Our Stolen Futurea book by Theo Colborn, Dianne Dumanoski, and John Peterson Myers



7 May 2003

EU plans tough screening of toxic chemicals
by Robin Pomeroy

BRUSSELS - The European Commission will today propose tough new controls on chemicals to curb the effect of toxic substances on humans and the environment in a bill that could influence lawmakers around the world.

The new law would oblige chemical firms to register and test for safety 30,000 chemicals for a cost of up to seven billion euros ($7.86 billion) in the first 10 years, according to Commission estimates.

"It's a comprehensive system we believe will be a workable balance between protecting the environment and safeguarding the competitiveness of industry," said Per Haugaard, spokesman for EU Enterprise Commissioner Erkki Liikanen.

The onus would be on any firm that makes, imports or uses chemicals to prove its products are safe or stop using them.
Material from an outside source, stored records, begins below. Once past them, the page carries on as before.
(** * BullBook: order-book reconstruction and the Bybit proxy

    A shallow embedding of
    - the [useOrderBook] hook ([applySnapshot], [applyDelta], [handleMessage]),
    - the [applyDelta] of the [useOrderBookAuto] hook, and
    - the [BybitProxy] class of the backend (subscriptions, snapshot cache,
      broadcast),
    followed by the properties established about them.

    JavaScript values are modelled as the code uses them: price and size are
    strings, a level is a pair [[price, size]], an optional field is an
    [option], a JS [Map] keyed by price is an insertion-ordered association
    list, the insertion-ordered [Set] of subscription keys is a duplicate-free
    list, and the snapshot cache (only read by key) is a [gmap]. *)

From Stdlib Require Import QArith Sorting Ascii DecimalString.
From stdpp Require Import base list strings gmap sorting.

Local Open Scope string_scope.
Local Open Scope list_scope.

(** ** JavaScript numbers, as far as the hooks observe them *)

(** The values [parseFloat] can return.  A finite double is a rational; both
    zeros are [Fin 0] (they are not told apart by [=== 0] or by [sort]). *)
Inductive number : Type :=
  | NaN
  | NegInf
  | Fin (q : Q)
  | PosInf.

(** [x - y].  Only the sign of a difference is ever observed (by [sort]);
    the difference of two finite doubles is zero exactly when they are equal,
    so the exact rational difference has the sign of the rounded one. *)
Definition js_sub (x y : number) : number :=
  match x with
  | NaN => NaN
  | PosInf => match y with NaN | PosInf => NaN | _ => PosInf end
  | NegInf => match y with NaN | NegInf => NaN | _ => NegInf end
  | Fin p =>
      match y with
      | NaN => NaN
      | PosInf => NegInf
      | NegInf => PosInf
      | Fin q => Fin (p - q)
      end
  end.

(** [x === 0] *)
Definition strict_eq_zero (x : number) : bool :=
  match x with
  | Fin q => Qeq_bool q 0
  | _ => false
  end.

(** [x > 0]; false for NaN, which [sort] treats as [+0]. *)
Definition gt_zero (x : number) : bool :=
  match x with
  | PosInf => true
  | Fin q => negb (Qle_bool q 0)
  | _ => false
  end.

Definition is_NaN (x : number) : bool :=
  match x with NaN => true | _ => false end.

(** ** Built-ins used by the hooks *)

(** A price level [[price, size]], both kept as the strings of the feed. *)
Definition level : Type := string * string.

(** [Array.prototype.sort(comparefn)]: a stable sort; [comparefn x y > 0]
    puts [y] before [x], any other result (negative, zero, NaN) keeps [x]
    first.  Elements are inserted from the right, so equal elements keep
    their original order. *)
Fixpoint sort_insert {A} (comparefn : A → A → number) (x : A) (l : list A) : list A :=
  match l with
  | [] => [x]
  | y :: l' =>
      if gt_zero (comparefn x y) then y :: sort_insert comparefn x l'
      else x :: y :: l'
  end.

Fixpoint sort {A} (comparefn : A → A → number) (l : list A) : list A :=
  match l with
  | [] => []
  | x :: l' => sort_insert comparefn x (sort comparefn l')
  end.

(** [arr.slice(0, n)] for a non-negative count [n]. *)
Definition slice0 {A} (n : nat) (l : list A) : list A := take n l.

(** [Map.prototype.set]: an existing key keeps its position and takes the new
    value, a new key is appended. *)
Fixpoint Map_set (price size : string) (m : list level) : list level :=
  match m with
  | [] => [(price, size)]
  | (k, v) :: m' =>
      if bool_decide (k = price) then (price, size) :: m'
      else (k, v) :: Map_set price size m'
  end.

(** [Map.prototype.delete] *)
Definition Map_delete (price : string) (m : list level) : list level :=
  filter (λ e, e.1 ≠ price) m.

(** [new Map(entries)]: the entries are [set] one after the other. *)
Definition Map_new (entries : list level) : list level :=
  fold_left (λ m e, Map_set e.1 e.2 m) entries [].

(** [String.prototype.includes] *)
Fixpoint includes (needle hay : string) : bool :=
  String.prefix needle hay ||
  match hay with
  | EmptyString => false
  | String _ hay' => includes needle hay'
  end.

(** [String.prototype.startsWith] *)
Definition startsWith (pre s : string) : bool := String.prefix pre s.

(** A non-negative integer inside a template literal: its decimal digits. *)
Definition Number_toString (n : nat) : string :=
  NilEmpty.string_of_uint (Nat.to_uint n).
The plan has sparked industry fears it may needlessly burden companies with red tape. But environmentalists say the measures are needed to restrict chemicals that can cause cancer, mutations, mimic hormones and linger in the environment, posing serious risks to human and animal fertility.

"We welcome the fact that progress is being made and we support the basic approach," said Michael Warhurst, chemicals policy campaigner at environmental group WWF. "But we are very concerned about some of the detail."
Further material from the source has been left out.